May 26, 2005: The Now News: Reports Grewal just wants "To Move On"...
Conservative MP Gurmant Grewal said Tuesday he's ready to move on after accusing the Liberals of trying to bribe him into propping up the sagging minority government of Prime Minister Paul Martin.
It's against the law to offer a bribe to a member of parliament; it is also a crime for an MP to accept a bribe.
"The point I wanted to make has been made and it's time for me to move on to other things," the MP for Newton-North Delta said Tuesday.
"It's time to leave it to the experts."
Grewal claims both he and his wife Nina, also an MP, were offered plum appointments by the Liberals in exchange for supporting Martin's beleaguered government.
Grewal says he surreptitiously recorded several hours of conversations with Martin's chief of staff, Tim Murphy, and with Health Minister Ujjal Dosanjh. According to Grewal, the recordings show the Liberals approached him with offers of senate and diplomatic appointments in an attempt to gain the couple's support in a crucial vote in the Commons last week.
The Liberals countered by saying Grewal came to them wanting to swap votes for help with inquiries into his practice of asking constituents to sign financial guarantees before he would endorse visitor visa applications for family members abroad.
Grewal said asking relatives to put up the $50,000 guarantees was only a device used to weed out unreliable applicants who might not go home when their visas expired and said he never received any cash.
When he found out what Grewal was doing, Immigration Minister Joe Volpe asked both the ethics commissioner and the RCMP to investigate. Late last week, a staffer in Volpe's office said Grewal had approached the Liberals offering support if those investigations were made to go away, a charge the Conservative denied.
Both the Bloc Quebecois and the national NDP say they want ethics commissioner Bernard Shapiro to look into Grewal's allegations, but as the Now went to press Tuesday, nobody had filed the paperwork.
"We haven't received anything yet," said Jonathan Choquette of the commissioner's office.

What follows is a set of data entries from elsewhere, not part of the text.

(** The loop keeps both invariants of the trace. *)
Lemma eventLoop_closure (env : Env) (upstream : list Proxy.SyncReply) :
  forall client content err w,
    Open (trace w) -> ReadsAfterFlush (trace w) ->
    Closing (fst (eventLoop env upstream client content err w))
            (trace (snd (eventLoop env upstream client content err w)))
    /\ ReadsAfterFlush (trace (snd (eventLoop env upstream client content err w))).
Proof.
  induction upstream as [|reply upstream IH]; intros client content err w HO HR.
  all: destruct err as [e|];
    [ cbn [eventLoop];
      destruct (emits_writer_relayError e w) as [t [-> Hw]];
      split; [apply Closing_open, Open_app|apply ReadsAfterFlush_app]; assumption
    | ].
  all: rewrite eventLoop_cycle.
  all: assert (HO1 : forall d, Open (trace (frameWorld (Proxy.NextSyncBatch client) d w)))
         by (intros d; apply Open_app; [exact HO|apply sse_frame_writer]).
  all: assert (HR1 : forall d, ReadsAfterFlush
                     (trace (frameWorld (Proxy.NextSyncBatch client) d w)))
         by (intros d; apply ReadsAfterFlush_app;
             [exact HR|apply sse_frame_writer]).
  all: assert (HR2 : forall d, ReadsAfterFlush
                     (trace (readWorld (frameWorld (Proxy.NextSyncBatch client) d w))))
         by (intros d; generalize (HR1 d); cbn [readWorld frameWorld trace];
             destruct (sse_frame_flush (Proxy.NextSyncBatch client) d) as [t ->];
             rewrite app_assoc; apply ReadsAfterFlush_read).
  all: cbv zeta.
  all: match goal with
       | |- context [frameWorld ?k ?d ?w0] =>
           specialize (HO1 d); specialize (HR1 d); specialize (HR2 d);
           set (w1 := frameWorld k d w0) in *
       end.
  all: destruct (nextRead w1) eqn:Hb.
  all: try (cbn [fst snd]; split; [|exact HR2];
            right; exists (trace w1); unfold readWorld; cbn [trace];
            rewrite Hb; auto).
  all: assert (HO3 : Open (trace (emitWorld (ESync true client) (readWorld w1))))
         by (cbn [emitWorld readWorld trace]; rewrite Hb;
             repeat apply Open_snoc; try exact HO1; discriminate).
  all: assert (HR3 : ReadsAfterFlush
                       (trace (emitWorld (ESync true client) (readWorld w1))))
         by (cbn [emitWorld trace]; apply ReadsAfterFlush_snoc;
             [exact HR2|reflexivity]).
  all: try (apply IH; assumption).
  all: cbn [fst snd]; split; [apply Closing_open|]; assumption.
Qed.
(** * Tiddlyflare: the chunked blob store of the wiki actor and the tenant index

    A shallow embedding of [src/shared.ts] ([chunkify], [mergeArrayBuffers])
    and of [src/durable-objects.ts] ([TenantDO], [WikiDO]) with the
    properties of the storage and coordination engine proved about it.

    Conventions of the embedding:
    - a JavaScript number that holds a length, an index, a timestamp or an
      SQL INTEGER is a [Z];
    - a [Uint8Array] / [ArrayBuffer] is a [list byte];
    - a table of the actor's private SQLite store is the list of its rows in
      insertion order, [None] while the table does not exist;
    - a method of an actor is a function from the actor's state to an
      [outcome] and the state it leaves, so that what a throwing call has
      already written stays visible. *)

From Stdlib Require Import String Ascii Strings.Byte List ZArith Lia Bool.
From Stdlib Require Import Sorting.Sorted Sorting.Permutation.
Import ListNotations.
Local Open Scope Z_scope.

Set Implicit Arguments.

(** ** Results of fallible code *)

Inductive outcome (A : Type) : Type :=
| Ok (a : A)
| Throw (msg : string).
Arguments Ok {A} a.
Arguments Throw {A} msg.

(** State and exception monad: a thrown error keeps the state reached. *)
Definition M (St A : Type) : Type := St -> outcome A * St.

Definition ret {St A} (a : A) : M St A := fun s => (Ok a, s).

Definition bind {St A B} (m : M St A) (k : A -> M St B) : M St B :=
  fun s =>
    match m s with
    | (Ok a, s') => k a s'
    | (Throw e, s') => (Throw e, s')
    end.

Definition throw {St A} (msg : string) : M St A := fun s => (Throw msg, s).
Definition get {St} : M St St := fun s => (Ok s, s).
Definition put {St} (s : St) : M St unit := fun _ => (Ok tt, s).
Definition modify {St} (f : St -> St) : M St unit := fun s => (Ok tt, f s).

Declare Scope exec_scope.
Delimit Scope exec_scope with exec.
Notation "x <- m ;; k" := (bind m (fun x => k))
  (at level 61, m at next level, right associativity) : exec_scope.
Notation "m ;;; k" := (bind m (fun _ => k))
  (at level 61, right associativity) : exec_scope.

(** ** Byte buffers *)

Definition bytes := list byte.

Definition byteLength (b : bytes) : Z := Z.of_nat (length b).

(** [bb.subarray(begin, end)] for [0 <= begin <= end <= bb.length]. *)
Definition subarray (bb : bytes) (begin_ end_ : Z) : bytes :=
  firstn (Z.to_nat (end_ - begin_)) (skipn (Z.to_nat begin_) bb).

(** [arr.set(src, writeidx)]: overwrite [arr] from [writeidx] with [src]. *)
Definition set_at (arr src : bytes) (writeidx : Z) : bytes :=
  firstn (Z.to_nat writeidx) arr ++ src
    ++ skipn (Z.to_nat writeidx + length src) arr.
(* ===== verification/Prelude.v ===== *)
(** Verification of cf-tcp-router, the router that turns TCP routes of the
    Cloud Foundry routing API into an HAProxy configuration.

    * The program

    [main.go] reads flags and a configuration file, builds the parts and runs
    four goroutines: the watcher (an event stream of the routing API, and the
    loop that hands events, syncs and drains to the updater), the syncer (a
    timer that asks the watcher for bulk syncs), the monitor (a timer that
    checks the HAProxy process) and the metrics reporter.  A fifth one prunes
    expired routes.  The updater keeps a routing table and calls the
    configurer when the table changes; the configurer marshals the table into
    HAProxy's file and runs a reload script, with the monitor stopped.

    * The files and the code they model (under src/)

    - Prelude: scopes, hints, tactics, Go errors, results, panics, 64-bit
      integers and [time], and the iteration over Go maps: an operation that
      ranges over a map takes a function that enumerates it in any order.
    - Sorting, GoStrings, Regexp, Csv: the parts of [sort], [strings],
      [strconv], [fmt], [regexp] and [encoding/csv] the code uses.
    - OS: the part of [os] the code uses, on a map of files; every call takes
      the next of a list of faults, and the file system after every call is
      recorded, so that a crash at any moment can be spoken of.
    - FileUtils (utils/fileutils.go), Config (config/config.go).
    - RoutingTable (models/routing_table.go): the table as a value.
    - Heap: the same operations on maps held by reference.
    - HAProxyConfig (models/haproxy_config.go): the configuration of a table.
    - Marshaller (configurer/haproxy/config_marshaller.go), HAProxyReader (how
      HAProxy reads the directives the marshaller writes, by its manual),
      MarshallerCorrect: the proofs that join the two.
    - Monitor (monitor/monitor.go), Configurer (haproxy_configurer.go,
      script_runner.go, configurer.go), ConfigureConc (overlapping calls).
    - Updater (routing_table/updater.go): its operations one at a time, with
      the API client and the configurer as type classes; Concurrency: the same
      cut at the locks, as steps of goroutines, with the copy of the table's
      struct that [Drain] makes.
    - System: the updater on the configurer on the marshaller, one activity at
      a time; Interleaving: the same with its goroutines interleaved;
      DrainConc: the call that [Drain] makes without the updater's lock, cut
      where it has read the table; Locks: the mutex of the updater as a state,
      with the steps that lock and unlock it, the waits for it, for the
      configurer's lock and for the routing API.
    - Metrics (metrics_reporter/), Runners (syncer/syncer.go and the loop of
      the reporter), Watcher (watcher/watcher.go), PortChecker
      (router_group_port_checker/), Reaper (the goroutine of main.go that reaps
      child processes), Main (main.go up to the group of goroutines).
    - Process: the group as a product of the watcher, the syncer, the
      updater's goroutines and the pruner, where a step of one part that
      another sees is a step of both; each locked region is one step there, and
      each call of [Configure].  Group: the timers and the monitor that are
      members of the group as well, with the calls of [Configure] cut.
    - Spies (what the generated test doubles have in common), Fakes (the
      doubles), TestSupport (testrunner/, testutil/).

    * What is shown

    - The table: an update changes its target only, by the rules on tags; its
      flag tells exactly whether the set of backends changed; pruning removes
      what is expired and keeps what is fresh; updates of different backends
      commute; no route is left without backends.  The operations on shared
      maps implement those on values, and a sync that makes the updater's
      table share the fresh table's map does too.
    - The configuration has exactly the valid routes, is well formed, and its
      text, read as HAProxy reads it, sends each connection to exactly the
      servers of its route, whatever the order of the maps.
    - [Configure]: what it leaves on success and on every error; at every
      moment, whatever fails, the file is the old or the complete new one;
      overlapping calls serialize and always return; where none fails the
      monitor is off only while a call is between its two steps on the flag.
    - The updater: what events and syncs do to the table, when they call the
      configurer, and that the table last configured has the backends of the
      current one; events interleaved with a sync are neither lost nor
      reordered.  With the mutex as a state: nobody is blocked for good but by
      the routing API, a sync makes a bounded number of steps, and the accesses
      to the table that are not synchronised are named; that a step touches the
      table is read off the step.
    - The whole.  In a process that starts without faults, on a file system
      without faults and with reloads that succeed, in every interleaving of
      syncs, events, drains and prunes: whenever no sync holds a change back and
      no drain was given a table that a sync had replaced, HAProxy's file serves
      what the table has, and no more unless the table was pruned since the
      last call; a sync brings the listing in; between syncs the events reach
      the table and the file in their order; with one [SIGUSR2], the process is
      interrupted after HAProxy was reloaded with the draining flag; the monitor
      is off duty only during a reload.  Whatever fails, the file is at every
      moment a complete one.  A drain's call of the configurer, during which
      other goroutines go on, is as if made at once.
    - Watcher, syncer, monitor, reporter, port checker: order of events, forced
      tokens, spaced retries, stopping, never blocking, detection, sums, round
      trips, verdict.  The reaper keeps up with exits that do not crowd.
    - The doubles record and answer as they are told, method by method.
    Theorems in the [Sample] modules that are not witnesses show defects: what
    the code does where it departs from what it means to do.

    * Conventions

    A Go error is its text; a pair of a value and an error is a [result] or a
    sum; stateful code is a function on its state or in the monad [M] of OS.
    Widths are kept where the code can overflow ([wrap_i64], [wrap_u64]).
    Readings of the clock are a function from the number of the reading.
    Recursion is structural; where a number of rounds is given it is the
    code's own (two attempts of a sync's fetch, three of the port checker's),
    or the length of the text ([trim_left]).  Code outside the repository is a
    type class or an argument: modification tags, the API client, the token
    fetcher, YAML, PEM and X.509, the process table, the running of programs.

    * Not modelled

    Logging (but for the errors that are part of a result here), dropsonde
    beyond the list of metrics sent, the debug server, the ifrit group (its
    signals are steps of the members; the syncer's first request may or may not
    find the watcher receiving), the time spent sleeping (the retry interval is recorded), and
    Go's scheduler beyond the order of steps.  The statistics reporter is not
    part of the product in Process, with which it shares no state, and the
    monitor only through its flag, which is in the configurer's state.  The
    requests of a sync's fetch are one step, which need not come (Locks).  The
    order of map iterations is one function for all calls of a run, which the
    text does not depend on but for servers with the same address and port.  An
    event that waits for the configurer's lock keeps the updater's (Locks), and
    its region is one step, as is the end of a sync: what an overlapping sync
    merges during the wait comes before or after it.  A drain evaluates both arguments of its call
    in one step; the flag it reads is set by then and never cleared.  A YAML
    document that is null, which makes the configuration a nil pointer, is
    left out.  Files are regular and hold their whole content; [rename] is
    atomic.  The stubs of the test doubles are named, not run, and the tables
    a double records are values (the code's share their maps with the live
    table).  The tests' search for an external address starts from the
    addresses that [net.ParseCIDR] gives. *)
From stdpp Require Export base tactics list gmap strings sorting relations.
From Stdlib Require Export ZArith Lia.

(** * Scope, hint databases and tactics *)

Declare Scope go_scope.
Delimit Scope go_scope with go.
#[local] Open Scope Z_scope.

Create HintDb router.
#[export] Hint Resolve Permutation_refl : router.

(** Case analysis on every [match] and [decide] of the goal and hypotheses,
    followed by the rewriting of map look-ups. *)
Ltac case_all :=
  repeat (case_match || case_decide || case_bool_decide); simplify_map_eq/=.

(** Split boolean connectives of hypotheses into propositions. *)
Ltac bool_simpl :=
  repeat match goal with
    | H : _ && _ = true |- _ => apply andb_true_iff in H as [? ?]
    | H : _ || _ = false |- _ => apply orb_false_iff in H as [? ?]
    | H : negb _ = true |- _ => apply negb_true_iff in H
    | H : negb _ = false |- _ => apply negb_false_iff in H
    | H : bool_decide _ = true |- _ => apply bool_decide_eq_true in H
    | H : bool_decide _ = false |- _ => apply bool_decide_eq_false in H
    | H : (_ <? _) = true |- _ => apply Z.ltb_lt in H
    | H : (_ <? _) = false |- _ => apply Z.ltb_ge in H
    | H : (_ <=? _) = true |- _ => apply Z.leb_le in H
    | H : (_ <=? _) = false |- _ => apply Z.leb_gt in H
    | H : (_ =? _) = true |- _ => apply Z.eqb_eq in H
    | H : (_ =? _) = false |- _ => apply Z.eqb_neq in H
    end.

(** * Go errors and fallible results

    A Go [error] is represented by the text its [Error()] method returns;
    [None] is the [nil] error.  A function returning [(T, error)] becomes a
    [result T]. *)

Abbreviation error := string (only parsing).

Inductive result (A : Type) : Type :=
  | Ok (a : A)
  | Err (e : error).
Arguments Ok {A} _.
Arguments Err {A} _.

#[export] Instance result_ret : MRet result := @Ok.
#[export] Instance result_bind : MBind result := λ A B f m,
  match m with Ok a => f a | Err e => Err e end.

Definition err_of {A} (r : result A) : option error :=
  match r with Ok _ => None | Err e => Some e end.

(** How a call ends: it returns, it panics, or it never returns. *)
Inductive outcome (A : Type) : Type :=
  | Returned (a : A)
  | Panicked (what : string)
  | Blocked.
Arguments Returned {A} _.
Arguments Panicked {A} _.
Arguments Blocked {A}.

(** * Machine integers

    Go's sized integers are integers with the wrap-around written out. *)

Definition wrap_i64 (z : Z) : Z := (z + 2 ^ 63) `mod` 2 ^ 64 - 2 ^ 63.
Definition wrap_u64 (z : Z) : Z := z `mod` 2 ^ 64.

Definition is_i64 (z : Z) : Prop := - 2 ^ 63 ≤ z < 2 ^ 63.
Definition is_u64 (z : Z) : Prop := 0 ≤ z < 2 ^ 64.
Definition is_u16 (z : Z) : Prop := 0 ≤ z < 2 ^ 16.

Lemma wrap_i64_range z : is_i64 (wrap_i64 z).
Proof. unfold is_i64, wrap_i64. pose proof (Z.mod_pos_bound (z + 2 ^ 63) (2 ^ 64)). lia. Qed.
Lemma wrap_i64_small z : is_i64 z → wrap_i64 z = z.
Proof. unfold is_i64, wrap_i64. intros. rewrite Z.mod_small; lia. Qed.
Lemma wrap_u64_range z : is_u64 (wrap_u64 z).
Proof. unfold is_u64, wrap_u64. apply Z.mod_pos_bound. lia. Qed.
Lemma wrap_u64_small z : is_u64 z → wrap_u64 z = z.
Proof. unfold is_u64, wrap_u64. intros. rewrite Z.mod_small; lia. Qed.
Lemma wrap_u64_add_l x y : wrap_u64 (wrap_u64 x + y) = wrap_u64 (x + y).
Proof. unfold wrap_u64. apply Zplus_mod_idemp_l. Qed.
Lemma wrap_u64_add_r x y : wrap_u64 (x + wrap_u64 y) = wrap_u64 (x + y).
Proof. unfold wrap_u64. apply Zplus_mod_idemp_r. Qed.

#[export] Hint Resolve wrap_i64_range wrap_u64_range : router.
Create Rewrite HintDb go_int.
#[export] Hint Rewrite wrap_u64_add_l wrap_u64_add_r : go_int.

(** * Iteration over a Go map

    A [range] over a map produces every key present when the loop starts
    exactly once, in an order the language leaves open and that differs from
    one loop to the next.  A range order is any function that enumerates the
    map; operations that range over a map take one. *)

Definition range_order (K V : Type) `{Countable K} : Type := gmap K V → list (K * V).

Class IsRange `{Countable K} {V} (r : range_order K V) : Prop :=
  range_perm : ∀ m, r m ≡ₚ map_to_list m.

#[export] Instance map_to_list_range `{Countable K} {V} :
  IsRange (map_to_list (M:=gmap K V)).
Proof. by intros m. Qed.
#[export] Instance reverse_range `{Countable K} {V} :
  IsRange (λ m : gmap K V, reverse (map_to_list m)).
Proof. intros m. apply reverse_Permutation. Qed.

Section range.
Context `{Countable K} {V : Type} (r : range_order K V) `{!IsRange r}.

Lemma elem_of_range m k v : (k, v) ∈ r m ↔ m !! k = Some v.
Proof. rewrite (range_perm m). apply elem_of_map_to_list. Qed.
Lemma NoDup_range_keys m : NoDup (r m).*1.
Proof. rewrite (range_perm m). apply NoDup_fst_map_to_list. Qed.
Lemma NoDup_range m : NoDup (r m).
Proof. rewrite (range_perm m). apply NoDup_map_to_list. Qed.
Lemma range_keys_perm m : (r m).*1 ≡ₚ (map_to_list m).*1.
Proof. by rewrite (range_perm m). Qed.
Lemma elem_of_range_keys m k : k ∈ (r m).*1 ↔ is_Some (m !! k).
Proof.
  rewrite list_elem_of_fmap. split.
  - intros ([k' v] & -> & Hin%elem_of_range). by eexists.
  - intros [v Hv]. exists (k, v). by rewrite elem_of_range.
Qed.
Lemma length_range m : length (r m) = size m.
Proof. rewrite (range_perm m). apply length_map_to_list. Qed.
End range.

Lemma range_keys_same `{Countable K} {V W} (r1 : range_order K V) (r2 : range_order K W)
    `{!IsRange r1, !IsRange r2} (m1 : gmap K V) (m2 : gmap K W) :
  dom m1 = dom m2 → (r1 m1).*1 ≡ₚ (r2 m2).*1.
Proof.
  intros Hdom. apply NoDup_Permutation; [apply NoDup_range_keys, _..|].
  intros k. rewrite !elem_of_range_keys by apply _. by rewrite <-!elem_of_dom, Hdom.
Qed.

#[export] Hint Resolve NoDup_range_keys NoDup_range : router.

(** * Lists *)

Lemma filter_all {A} (P : A → Prop) `{∀ x, Decision (P x)} l :
  Forall P l → base.filter P l = l.
Proof. induction 1; [done|]. rewrite filter_cons_True by done. congruence. Qed.
Lemma filter_none {A} (P : A → Prop) `{∀ x, Decision (P x)} l :
  Forall (λ x, ¬ P x) l → base.filter P l = [].
Proof. induction 1; [done|]. by rewrite filter_cons_False. Qed.
Lemma filter_fmap {A B} (f : A → B) (P : B → Prop) `{∀ x, Decision (P x)} (l : list A) :
  base.filter P (f <$> l) = f <$> base.filter (λ x, P (f x)) l.
Proof.
  induction l as [|x l IH]; [done|]. rewrite fmap_cons, !filter_cons, IH.
  by case_decide.
Qed.
Lemma Exists_insert_new {A} (P : A → Prop) l i x y : l !! i = Some x → P y → Exists P (<[i := y]> l).
Proof.
  intros Hi Hy. apply Exists_exists. exists y. split; [|done].
  eapply list_elem_of_lookup_2, list_lookup_insert_eq. by eapply lookup_lt_Some.
Qed.
Lemma Exists_insert_keep {A} (P : A → Prop) l i x y :
  l !! i = Some x → (P x → P y) → Exists P l → Exists P (<[i := y]> l).
Proof.
  intros Hi Hxy (z & [j Hj]%list_elem_of_lookup_1 & Hz)%Exists_exists.
  destruct (decide (i = j)) as [<-|Hne]; [simplify_eq; by eapply Exists_insert_new; [|apply Hxy]|].
  apply Exists_exists. exists z. split; [|done]. eapply list_elem_of_lookup_2. by rewrite list_lookup_insert_ne.
Qed.
Lemma decide_iff {A} (P Q : Prop) `{Decision P, Decision Q} (x y : A) :
  P ↔ Q → (if decide P then x else y) = (if decide Q then x else y).
Proof. intros. repeat case_decide; tauto. Qed.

Nor has the Conservative Party itself, or its leader Stephen Harper, demanded an inquiry. Asked why, Grewal thought it was because of the long weekend and the preoccupation of Harper and the party with an Atlantic Canada byelection.
"Mr. Harper was in Labrador, then heading back to Calgary," Grewal said.
"I can't speak for him, but perhaps there was too much going on at one time. I believe in due course, you will hear something from him."
The Conservative communications office did not return calls before the Now's press deadline.